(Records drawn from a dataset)
=== Section Start ===

(** ** Concrete inputs *)

Definition sample_bundle : Bundle := mkBundle BundleSchema (DigestJSON sample_definition) sample_definition None.
Definition sample_node (id : string) (agents : Z) (images : list string) : Node :=
  mkNode id true (Some ["acme"%string]) "arm64" "hardened" (Some [mkLabel "zone" "a"; mkLabel "disk" "ssd"]) (Some ["batch"%string])
    (mkResources 16000 65536 262144 8192) (mkResources 8000 16384 65536 2048) (Some images) None agents.
Definition sample_nodes : list Node :=
  [sample_node "node-c" 5 []; sample_node "node-b" 105 [sample_image]; sample_node "node-a" 5 []; sample_node "node-d" 105 [sample_image]].
Definition sample_inventory : NodeInventory := mkNodeInventory InventorySchema (Some sample_nodes).

Lemma sample_bundle_valid : Bundle_Validate sample_bundle = Ok tt.
Proof.
  unfold Bundle_Validate, sample_bundle. cbn [bn_Schema bn_Definition bn_SourceDigest bn_Policy]. rewrite !String.eqb_refl.
  assert (Definition_Validate sample_definition = Ok tt) as -> by (vm_compute; reflexivity). reflexivity.
Qed.

Lemma sample_suits id agents images : suits sample_definition "acme" (sample_node id agents images).
Proof.
  constructor; cbn [nd_Ready nd_Tenants nd_Architecture nd_Isolation nd_Taints nd_Capacity nd_Allocated sample_node]; try done.
  - left.
  - right. left.
  - intros label [-> | []%not_elem_of_nil]%elem_of_cons. left.
Qed.

Lemma schedule_best_witness :
  Forall node_typed sample_nodes /\ (Schedule sample_bundle "acme" sample_inventory).2 = Ok tt /\
  exists node, best sample_definition "acme" sample_nodes node /\ pd_SelectedNode (Schedule sample_bundle "acme" sample_inventory).1 = nd_ID node.
Proof.
  assert (Ht : Forall node_typed sample_nodes) by (repeat constructor).
  pose proof (schedule_best sample_bundle "acme" sample_inventory Ht) as H. cbv zeta in H. destruct (Schedule sample_bundle "acme" sample_inventory) as [decision res].
  destruct H as (H1 & H2 & _). assert (res = Ok tt) as Hr.
  { apply H1. split; [split; [apply sample_bundle_valid | split; vm_compute; reflexivity] | exists (sample_node "node-c" 5 []); split; [left | apply sample_suits]]. }
  exact (conj Ht (conj Hr (H2 Hr))).
Defined.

=== Section End ===

--- TASK TO CARRY OUT ---
Repeat all of the entries exactly.

--- OUTPUT FOR THIS TASK ---
(** ** Concrete inputs *)

Definition sample_bundle : Bundle := mkBundle BundleSchema (DigestJSON sample_definition) sample_definition None.
Definition sample_node (id : string) (agents : Z) (images : list string) : Node :=
  mkNode id true (Some ["acme"%string]) "arm64" "hardened" (Some [mkLabel "zone" "a"; mkLabel "disk" "ssd"]) (Some ["batch"%string])
    (mkResources 16000 65536 262144 8192) (mkResources 8000 16384 65536 2048) (Some images) None agents.
Definition sample_nodes : list Node :=
  [sample_node "node-c" 5 []; sample_node "node-b" 105 [sample_image]; sample_node "node-a" 5 []; sample_node "node-d" 105 [sample_image]].
Definition sample_inventory : NodeInventory := mkNodeInventory InventorySchema (Some sample_nodes).

Lemma sample_bundle_valid : Bundle_Validate sample_bundle = Ok tt.
Proof.
  unfold Bundle_Validate, sample_bundle. cbn [bn_Schema bn_Definition bn_SourceDigest bn_Policy]. rewrite !String.eqb_refl.
  assert (Definition_Validate sample_definition = Ok tt) as -> by (vm_compute; reflexivity). reflexivity.
Qed.

Lemma sample_suits id agents images : suits sample_definition "acme" (sample_node id agents images).
Proof.
  constructor; cbn [nd_Ready nd_Tenants nd_Architecture nd_Isolation nd_Taints nd_Capacity nd_Allocated sample_node]; try done.
  - left.
  - right. left.
  - intros label [-> | []%not_elem_of_nil]%elem_of_cons. left.
Qed.

Lemma schedule_best_witness :
  Forall node_typed sample_nodes /\ (Schedule sample_bundle "acme" sample_inventory).2 = Ok tt /\
  exists node, best sample_definition "acme" sample_nodes node /\ pd_SelectedNode (Schedule sample_bundle "acme" sample_inventory).1 = nd_ID node.
Proof.
  assert (Ht : Forall node_typed sample_nodes) by (repeat constructor).
  pose proof (schedule_best sample_bundle "acme" sample_inventory Ht) as H. cbv zeta in H. destruct (Schedule sample_bundle "acme" sample_inventory) as [decision res].
  destruct H as (H1 & H2 & _). assert (res = Ok tt) as Hr.
  { apply H1. split; [split; [apply sample_bundle_valid | split; vm_compute; reflexivity] | exists (sample_node "node-c" 5 []); split; [left | apply sample_suits]]. }
  exact (conj Ht (conj Hr (H2 Hr))).
Defined.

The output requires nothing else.